Свою старую книгу Сафар читал много-много раз. Он – горец, человек гордый, других книг ему не надо. «Фарси – почти талышский», – говорит он…
Если бы не домашнее хозяйство, семья Сафара давно умерла бы с голода. Много ли даст здешняя природа? Горы щедры на красоту, на землю они скупы, каждый клочок на учете. Когда мы подходили к их дому, Сафар в лесу рубил секирой – дагисом – ветки деревьев: добывал корм корове. За лето склоны желтеют, звенит земля от нещадного солнца. Лишь на деревьях да около родников сохраняется пожива коровам. С козами проще, они сами залезут на раскидистое дерево, а на кустарник подавно. Самостоятельные.
Я не оговорился, в семье Сафара тринадцать ртов. Вернее, четырнадцать – недавно пришла молодая невестка, она дважды промелькнула в саду. Высокая девочка-подросток по-особому теперь завязала платок (яшмаг), пряча пол-лица от посторонних взглядов.
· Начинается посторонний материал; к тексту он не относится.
#[export] Instance server_laws : JetStreamLaws Server.
Proof.
  refine {| jet := sv_state |}.
  - by intros b k p s.
  - by intros b k s.
  - intros b k p s. cbn. destruct (bucket _ b !! k); [by left|done].
  - intros b k p s rev s'. cbn. by destruct (bucket _ b !! k).
  - intros b k p last s. cbn. destruct (bucket _ b !! k) as [[q rev]|]; [|split; [by intros [q ?]|done]].
    destruct (N.eqb_spec rev last) as [->|Hne]; cbn; [by eauto|]. split; [|done]. intros [q' ?]. by simplify_eq.
  - by intros b k s o [= <-].
  - by intros b k s o [= <-].
  - intros b s items [= <-]. cbn. rewrite (omap_Ok_map id id), list_fmap_id.
    split; [apply NoDup_fst_map_to_list|]. split; intros; by apply key_list.
  - by intros b k d s.
  - by intros b k s.
  - intros b k s d. cbn. destruct (bucket _ b !! k); [by intros [= ->]|done].
  - intros b s items [= <-]. cbn. rewrite (omap_Ok_map _ oi_name). cbn. rewrite list_fmap_id.
    split; [apply NoDup_fst_map_to_list|]. split; intros; by apply key_list.
  - intros subject p s. by right.
  - intros stream subject s items [= <-]. by rewrite (omap_Ok_map id id), list_fmap_id.
Defined.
Яшмаг для замужних женщин обязателен: «Войдешь в дом – сразу видишь…» Таков обычай. А тринадцатой в семье была вторая жена хозяина, полная улыбающаяся женщина. Она вышла к нам, не выпуская из рук мешок с белой шерстью, которую сучила в тонкую нить. Так и просидела на траве за работой.
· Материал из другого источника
(* ===== verification/NatsDelete.v ===== *)
(** * Deleting a definition while other servers write

    [delete_definition] of persistence-nats/src/trait_impl.rs marks a member of a
    collection as deleted with an optimistic loop: read a revision, replace exactly
    that revision, start again when another server was faster. *)

From Stdlib Require Import Ascii.
From stdpp Require Import base list gmap strings pretty sorting.
From S2P Require Import Prelude Text Json Domain Token ProcessDef MessageRouting Runtime History Persistence JetStream NatsClient NatsStore NatsLaws.
Local Open Scope rust_scope.

Section delete.
  Context {S : Type} {J : JetStream S} {JL : JetStreamLaws S} {T : UuidText} {R : Records Payload}
    {RL : RecordsLaws Payload}.
  Notation Nats := (NatsPersistence S).
  Notation collections := "definition_collections".

Definition stored (st : JetState Payload) (key : string) : option DefinitionCollection :=
  bucket (j_kv st) collections !! key ≫= decode.
(** Collections stay, with their members, and no mark is lost. *)
Definition grows (st st' : JetState Payload) : Prop :=
  ∀ key c, stored st key = Some c →
    ∃ c', stored st' key = Some c' ∧ dc_definitions c' = dc_definitions c ∧ dc_deleted c ⊆ dc_deleted c'.
#[export] Instance grows_preorder : PreOrder grows.
Proof.
  split.
  - intros st key c Hc. by exists c.
  - intros st1 st2 st3 H12 H23 key c Hc. destruct (H12 key c Hc) as (c2 & Hc2 & Hd2 & Hm2).
    destruct (H23 key c2 Hc2) as (c3 & Hc3 & Hd3 & Hm3). exists c3. split; [done|]. split; [congruence|]. by etrans.
Qed.

(** What the other servers do: they only add marks, and a revision is never given
    to two values. *)
Record well_behaved (others : S → S) : Prop := {
  wb_grows s : grows (jet s) (jet (others s));
  wb_revisions s k p q rev :
    bucket (j_kv (jet s)) collections !! k = Some (p, rev) →
    bucket (j_kv (jet (others s))) collections !! k = Some (q, rev) → p = q;
}.
Lemma nobody_else : well_behaved id.
Proof. split; [by intros s|]. intros s k p q rev Hp Hq. unfold id in Hq. congruence. Qed.

Lemma grows_other_bucket st b f : b ≠ collections → grows st (st <| j_kv ::= in_bucket b f |>).
Proof. intros Hb key c Hc. exists c. split; [|done]. unfold stored. cbn. by rewrite bucket_in_ne. Qed.

(** Replacing the stored collection by one with one mark more. *)
Lemma mark_grows st key p rev rev' c id data :
  bucket (j_kv st) collections !! key = Some (p, rev) → from_slice p = Ok c → to_vec (with_deleted id c) = Ok data →
  let st' := st <| j_kv ::= in_bucket collections <[key := (data, rev')]> |> in
  grows st st' ∧ stored st' key = Some (with_deleted id c).
Proof.
  intros Hp Hc Hd. cbn zeta.
  assert (stored (st <| j_kv ::= in_bucket collections <[key := (data, rev')]> |>) key = Some (with_deleted id c)) as Hs.
  { unfold stored. cbn. rewrite bucket_in_eq, lookup_insert_eq. simpl. unfold decode. simpl. by rewrite (from_to _ _ Hd). }
  split; [|done]. intros key' c' Hc'. destruct (decide (key' = key)) as [->|Hne].
  - unfold stored in Hc'. rewrite Hp in Hc'. simpl in Hc'. unfold decode in Hc'. simpl in Hc'. rewrite Hc in Hc'. simplify_eq.
    exists (with_deleted id c'). split; [done|]. split; [done|]. cbn. set_solver.
  - exists c'. split; [|done]. unfold stored in *. cbn. by rewrite bucket_in_eq, lookup_insert_ne.
Qed.

Lemma mark_turn_spec others key id n :
  well_behaved others →
  let '(r, n') := mark_turn others collections key id n in
  grows (jet (n_js n)) (jet (n_js n')) ∧
  (r = Ok (Some tt) → ∃ c, stored (jet (n_js n')) key = Some c ∧ id ∈ dc_deleted c).
Proof.
  intros [Hg Hrev]. unfold mark_turn, mbind, Io_bind, read_js, io_read, io_lift, mret, Io_ret.
  destruct (kv_entry collections key (n_js n)) as [o|e] eqn:He; cbn; [|by split].
  apply kv_entry_law in He as ->. destruct (bucket _ collections !! key) as [[p rev]|] eqn:Hp; cbn; [|by split].
  destruct (from_slice p) as [c|e] eqn:Hc; cbn; [|by split].
  destruct (existsb (λ k, bool_decide (k = id)) (dc_deleted c)) eqn:Hin.
  { split; [done|]. intros _. exists c. split.
    - unfold stored. rewrite Hp. simpl. unfold decode. simpl. by rewrite Hc.
    - apply existsb_exists in Hin as (k & Hk%list_elem_of_In & ->%bool_decide_eq_true). done. }
  destruct (to_vec (with_deleted id c)) as [data|e] eqn:Hd; cbn; [|by split]. unfold js_step.
  specialize (Hg (n_js n)). set (s1 := others (n_js n)) in *.
  pose proof (kv_update_law collections key data rev s1) as Hu. cbn zeta in Hu.
  assert (∀ q rev', bucket (j_kv (jet s1)) collections !! key = Some (q, rev) →
    let st' := (jet s1) <| j_kv ::= in_bucket collections <[key := (data, rev')]> |> in
    grows (jet (n_js n)) st' ∧ ∃ c, stored st' key = Some c ∧ id ∈ dc_deleted c) as Hput.
  { intros q rev' Hq. assert (p = q) as <- by by eapply Hrev.
    destruct (mark_grows (jet s1) key p rev rev' c id data Hq Hc Hd) as [Hg' Hs]. split; [by etrans|].
    exists (with_deleted id c). split; [done|]. cbn. set_solver. }
  destruct (kv_update collections key data rev s1) as [[rev'|[t|t]] s2]; cbn.
  - destruct Hu as [[q Hq] ->]. destruct (Hput q rev' Hq) as [Hg' Hm]. by split.
  - destruct Hu as [_ ->]. by split.
  - destruct Hu as [->|[[q Hq] [rev' ->]]]; [by split|]. destruct (Hput q rev' Hq) as [Hg' _]. by split.
Qed.

(** A turn nobody disturbs is the last one. *)
Lemma mark_turn_alone key id n n' : mark_turn (λ s, s) collections key id n ≠ (Ok None, n').
Proof.
  unfold mark_turn, mbind, Io_bind, read_js, io_read, io_lift, mret, Io_ret.
  destruct (kv_entry collections key (n_js n)) as [o|e] eqn:He; cbn; [|done].
  apply kv_entry_law in He as ->. destruct (bucket _ collections !! key) as [[p rev]|] eqn:Hp; cbn; [|done].
  destruct (from_slice p) as [c|e]; cbn; [|done]. destruct (existsb _ _); [done|].
  destruct (to_vec _) as [data|e]; cbn; [|done]. unfold js_step.
  pose proof (kv_update_law collections key data rev (n_js n)) as Hu. cbn zeta in Hu.
  destruct (kv_update collections key data rev (n_js n)) as [[rev'|[t|t]] s2]; cbn; [done| |done].
  destruct Hu as [[] _]. by exists p.
Qed.

Lemma mark_loop_spec others turns key id n :
  (∀ t, well_behaved (others t)) →
  let '(r, n') := mark_loop others turns collections key id n in
  grows (jet (n_js n)) (jet (n_js n')) ∧
  (r = Ok (Some tt) → ∃ c, stored (jet (n_js n')) key = Some c ∧ id ∈ dc_deleted c) ∧
  ((∃ t, t < turns ∧ others t = λ s, s) → r ≠ Ok None).
Proof.
  intros Hwb. revert n. induction turns as [|turns IH]; intros n; cbn [mark_loop].
  - split; [done|]. split; [done|]. intros (t & ? & _). lia.
  - unfold mbind, Io_bind. pose proof (mark_turn_spec (others turns) key id n (Hwb turns)) as Ht.
    destruct (mark_turn (others turns) collections key id n) as [[[[]|]|e] n1] eqn:Hrun; cbn.
    + destruct Ht as [Hg Hm]. split; [done|]. split; [done|]. done.
    + destruct Ht as [Hg _]. specialize (IH n1). destruct (mark_loop others turns collections key id n1) as [r n2].
      destruct IH as (Hg2 & Hm & Hend). split; [by etrans|]. split; [done|]. intros (t & Hlt & Ht). apply Hend.
      exists t. split; [|done]. destruct (decide (t = turns)) as [->|]; [|lia]. rewrite Ht in Hrun.
      by apply mark_turn_alone in Hrun.
    + destruct Ht as [Hg _]. done.
Qed.

(** ** The whole operation *)

(** Every collection is stored under its id. *)
Definition collections_keyed (st : JetState Payload) : Prop := ∀ key c, stored st key = Some c → key = pretty (dc_id c).

Lemma listed_stored n l n' :
  nats_list_definition_collections n = (Ok l, n') →
  n_js n' = n_js n ∧ ∀ c, c ∈ l → ∃ key, stored (jet (n_js n)) key = Some c.
Proof.
  unfold nats_list_definition_collections, mbind, Io_bind, read_js, io_read.
  destruct (kv_handle collections n) as [Hjs Hst]. destruct (kv collections n) as [[store|e] n1]; [|done].
  simpl in *. rewrite (Hst store eq_refl). destruct (kv_keys collections (n_js n1)) as [keys|e]; [|done]. cbn.
  intros [= Hfold <-]. split; [done|]. rewrite Hjs in Hfold.
  refine (try_fold_inv _ (λ l, ∀ c, c ∈ l → ∃ key, stored (jet (n_js n)) key = Some c) [] keys l _ _ Hfold); [set_solver|].
  intros acc [key|e] acc' _ Hacc; cbn; [|done].
  destruct (kv_get collections key (n_js n)) as [[p|]|e] eqn:Hg; cbn; [|by intros [= <-]|done].
  destruct (from_slice p) as [c|e] eqn:Hc; cbn; [|done]. intros [= <-] c' [Hin|Hin]%elem_of_app; [by apply Hacc|].
  apply list_elem_of_singleton in Hin as ->. exists key. apply kv_get_law in Hg. unfold stored.
  destruct (bucket _ collections !! key) as [e|]; simpl in *; [|done]. simplify_eq. unfold decode. by rewrite Hc.
Qed.

Lemma delete_plain n key :
  let '(r, n') := (_ ← delete_record "definitions" "definition" key; obj_store ← object_store "bpmn_xml";
                   js_step (λ s, (Ok (Some tt) : EngineResult (option unit), (obj_delete obj_store key s).2))) n in
  grows (jet (n_js n)) (jet (n_js n')) ∧ r ≠ Ok None ∧
  (r = Ok (Some tt) → bucket (j_kv (jet (n_js n'))) "definitions" !! key = None).
Proof.
  unfold mbind, Io_bind. pose proof (delete_record_jet "definitions" "definition" key n) as Hd.
  assert (grows (jet (n_js n)) ((jet (n_js n)) <| j_kv ::= in_bucket "definitions" (delete key) |>)) as Hg
    by by apply grows_other_bucket.
  destruct (delete_record "definitions" "definition" key n) as [[[]|e] n1]; [|by destruct Hd as [->| ->]].
  destruct (object_handle "bpmn_xml" n1) as [Hjs Hst].
  assert (bucket (j_kv (jet (n_js n1))) "definitions" !! key = None) as Hnone.
  { rewrite Hd. cbn. by rewrite bucket_in_eq, lookup_delete_eq. }
  destruct (object_store "bpmn_xml" n1) as [[store|e] n2]; simpl in *; [|rewrite Hjs, Hd; by split].
  unfold js_step. cbn. rewrite Hjs. pose proof (obj_delete_law store key (n_js n1)) as Ho.
  destruct (obj_delete store key (n_js n1)) as [r s]. cbn.
  assert (jet s = jet (n_js n1) ∨ jet s = (jet (n_js n1)) <| j_objects ::= in_bucket store (delete key) |>) as Hs
    by (destruct r as [[]|e]; [by right|]; destruct Ho as [->|[_ ->]]; eauto).
  assert (j_kv (jet s) = j_kv (jet (n_js n1))) as Hkv by by destruct Hs as [->| ->].
  split; [|split; [done|intros _; by rewrite Hkv]]. rewrite <- Hd in Hg. intros k c Hk.
  destruct (Hg k c Hk) as (c' & Hc' & H). exists c'. split; [|done]. unfold stored in *. by rewrite Hkv.
Qed.

(** C6: Deleting a definition is safe beside other servers: whatever they do between
    its reads and writes, no collection, no member and no mark set by anybody is
    lost; when the deletion reports success the definition is marked deleted in a
    collection it belongs to, or is gone from the single definitions; and the
    loop ends at the latest with the first turn nobody disturbs. *)
Theorem delete_definition_keeps_marks others turns u n :
  (∀ t, well_behaved (others t)) → collections_keyed (jet (n_js n)) →
  let '(r, n') := nats_delete_definition others turns (pretty u) n in
  grows (jet (n_js n)) (jet (n_js n')) ∧
  (r = Ok (Some tt) →
     (∃ key c, stored (jet (n_js n')) key = Some c ∧ has_member (pretty u) c = true ∧ u ∈ dc_deleted c) ∨
     bucket (j_kv (jet (n_js n'))) "definitions" !! pretty u = None) ∧
  ((∃ t, t < turns ∧ others t = λ s, s) → r ≠ Ok None).
Proof.
  intros Hwb Hkeyed. unfold nats_delete_definition. unfold mbind at 1, Io_bind at 1.
  destruct (kv_handle collections n) as [Hjs Hst]. destruct (kv collections n) as [[store|e] n1]; simpl in Hjs, Hst; [|by rewrite Hjs].
  rewrite (Hst store eq_refl). rewrite <- Hjs in *. unfold mbind at 1, Io_bind at 1.
  destruct (nats_list_definition_collections n1) as [[l|e] n2] eqn:Hl.
  2: { unfold nats_list_definition_collections, mbind, Io_bind, read_js, io_read in Hl.
       destruct (kv_handle collections n1) as [Hjs' _]. destruct (kv collections n1) as [[]]; simplify_eq/=; by rewrite Hjs'. }
  apply listed_stored in Hl as [Hn2 Hstored]. rewrite <- Hn2 in *.
  destruct (List.find (has_member (pretty u)) l) as [c|] eqn:Hfind.
  - apply List.find_some in Hfind as [Hin%list_elem_of_In Hmem]. destruct (Hstored c Hin) as [key Hc].
    rewrite (Hkeyed key c Hc) in Hc. unfold mbind, Io_bind, io_lift. rewrite parse_uuid_text. cbn [map_err].
    pose proof (mark_loop_spec others turns (pretty (dc_id c)) u n2 Hwb) as Hloop.
    destruct (mark_loop others turns collections _ u n2) as [r n3]. destruct Hloop as (Hg & Hm & Hend).
    split; [done|]. split; [|done]. intros Hr. left. destruct (Hm Hr) as (c' & Hc' & Hd).
    destruct (Hg _ c Hc) as (c2 & Hc2 & Hdef & _). simplify_eq. exists (pretty (dc_id c)), c'. split; [done|]. split; [|done].
    unfold has_member in *. by rewrite Hdef.
  - pose proof (delete_plain n2 (pretty u)) as Hp.
    destruct ((_ ← delete_record _ _ _; _) n2) as [r n3]. destruct Hp as (Hg & Hne & Hnone).
    split; [done|]. split; [|done]. intros Hr. right. by apply Hnone.
Qed.
End delete.

(** ** Two servers *)

(** While a server marks one member of a collection, another marks a second one. *)
Definition pair_definition (key : Uuid) : ProcessDefinition :=
  mkDefinition key "pool" 1 ∅ ∅ ∅ [] [] [] [] ∅ ∅.
Definition pair_collection : DefinitionCollection := mkCollection 9 [pair_definition 1; pair_definition 2] "" VNull [].
Definition pair_server : Server :=
  mkServer (mkJet {["definition_collections" := {[ "9" := (DocCollection pair_collection, 1%N) ]}]} ∅ []) 2.
Definition pair_nats : NatsPersistence Server := mkNats pair_server (mkReport [] [] []) handle_cache_new.
(** The rival marks the second member, under a new revision. *)
Definition rival (s : Server) : Server :=
  match bucket (j_kv (sv_state s)) "definition_collections" !! "9" with
  | Some (DocCollection c, rev) =>
    if (rev <? sv_revision s)%N then
      mkServer (server_put "definition_collections" "9" (DocCollection (with_deleted 2 c)) (sv_revision s) (sv_state s))
        (sv_revision s + 1)
    else s
  | _ => s
  end.
Definition rivals (turn : nat) : Server → Server := if decide (turn = 1) then rival else λ s, s.

Lemma rival_well_behaved : well_behaved rival.
Proof.
  split.
  - intros s. unfold rival. destruct (bucket _ _ !! "9") as [[[] rev]|] eqn:Hs; try done.
    destruct (rev <? sv_revision s)%N; [|done].
    exact (proj1 (mark_grows (J := server_jetstream) (jet s) "9" (DocCollection x) rev (sv_revision s) x 2
      (DocCollection (with_deleted 2 x)) Hs eq_refl eq_refl)).
  - intros s k p q rev Hp. unfold rival. destruct (bucket (j_kv (sv_state s)) _ !! "9") as [[[] r]|] eqn:Hs;
      try (intros Hq; cbn in *; congruence).
    destruct (N.ltb_spec r (sv_revision s)); [|intros Hq; cbn in *; congruence].
    cbn in *. rewrite bucket_in_eq. destruct (decide (k = "9")) as [->|Hne].
    + rewrite lookup_insert_eq. intros [= <- <-]. rewrite Hs in Hp. simplify_eq. lia.
    + rewrite lookup_insert_ne by done. intros Hq. congruence.
Qed.
Lemma pair_keyed : collections_keyed (jet (n_js pair_nats)).
Proof.
  intros key c. unfold stored. cbn. unfold bucket. rewrite lookup_singleton_eq. cbn.
  destruct (decide (key = "9")) as [->|Hne]; [|by rewrite lookup_singleton_ne].
  rewrite lookup_singleton_eq. cbn. intros [= <-]. done.
Qed.

Lemma delete_definition_keeps_marks_witness :
  let '(r, n') := nats_delete_definition (T := decimal_ids) rivals 2 (pretty 1%N) pair_nats in
  grows (jet pair_server) (jet (n_js n')) ∧ r = Ok (Some tt) ∧
  dc_deleted <$> stored (jet (n_js n')) "9" = Some [2%N; 1%N].
Proof.
  pose proof (delete_definition_keeps_marks (T := decimal_ids) rivals 2 1 pair_nats) as H.
  assert ((nats_delete_definition (T := decimal_ids) rivals 2 (pretty 1%N) pair_nats).1 = Ok (Some tt) ∧
    dc_deleted <$> stored (jet (n_js (nats_delete_definition (T := decimal_ids) rivals 2 (pretty 1%N) pair_nats).2)) "9" =
      Some [2%N; 1%N]) as [Hr Hd] by (split; vm_compute; reflexivity).
  destruct (nats_delete_definition rivals 2 (pretty 1%N) pair_nats) as [r n'].
  destruct H as [Hg _]; [|apply pair_keyed|split; [exact Hg|split; [exact Hr|exact Hd]]].
  intros t. unfold rivals. destruct (decide (t = 1)); [apply rival_well_behaved|apply nobody_else].
Defined.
Эти люди не знают завоеваний цивилизации. Все сами. Одна женщина с хозяйством не управляется, несмотря на помощь детей, вот почему многоженство здесь в порядке вещей, его не афишируют, но и не скрывают. Так было всегда. В хорошей семье две-три жены – не редкость.
Наш разговор ходил из стороны в сторону – я тянул к себе, Сафар к себе. А кончился он предложением пойти на пир – святое место, прославившее Паликеш в округе.
Пиры (где молятся, где лечатся) у талышей разные: дерево у дороги, камень. Этот – могила на кладбище. Минут тридцать мы шли по тропе, которую надежно укрывали деревья, наконец подошли к забору, рядом стояли дощатые столы и лавки, неподалеку дерево, с его толстого сука свисали веревочные петли (здесь разделывают туши жертвенных животных). За деревом калитка. Надо заметить, калитками горцы не пользуются, хотя все участки у них огорожены. Через забор выкладывают из чурбачков что-то вроде лестницы, человек по ступеням переступит забор, а скотина, гуляющая на свободе, – нет.
Вошли. Могилы ступенями поднимались в гору. Но ни на одной ни слова, ни знака. Плоские немые камни – вот и вся могила. Камни уложены по-особому, так, что солнце не осветит место, где покоится прах. Вечная тень и мох на камнях охраняют покой кладбища.
Говорила лишь одна могила. Непонятным чужаку языком. Около нее рос куст, увитый лоскутами и цветными нитками. Это – пир. Каждый человек может прийти сюда, прочитать молитву, открыть Аллаху свое заветное желание, для исполнения которого надо привязать к кусту нитку или тесемку, а дальше – решит Всевышний, достоин ли ты своей просьбы.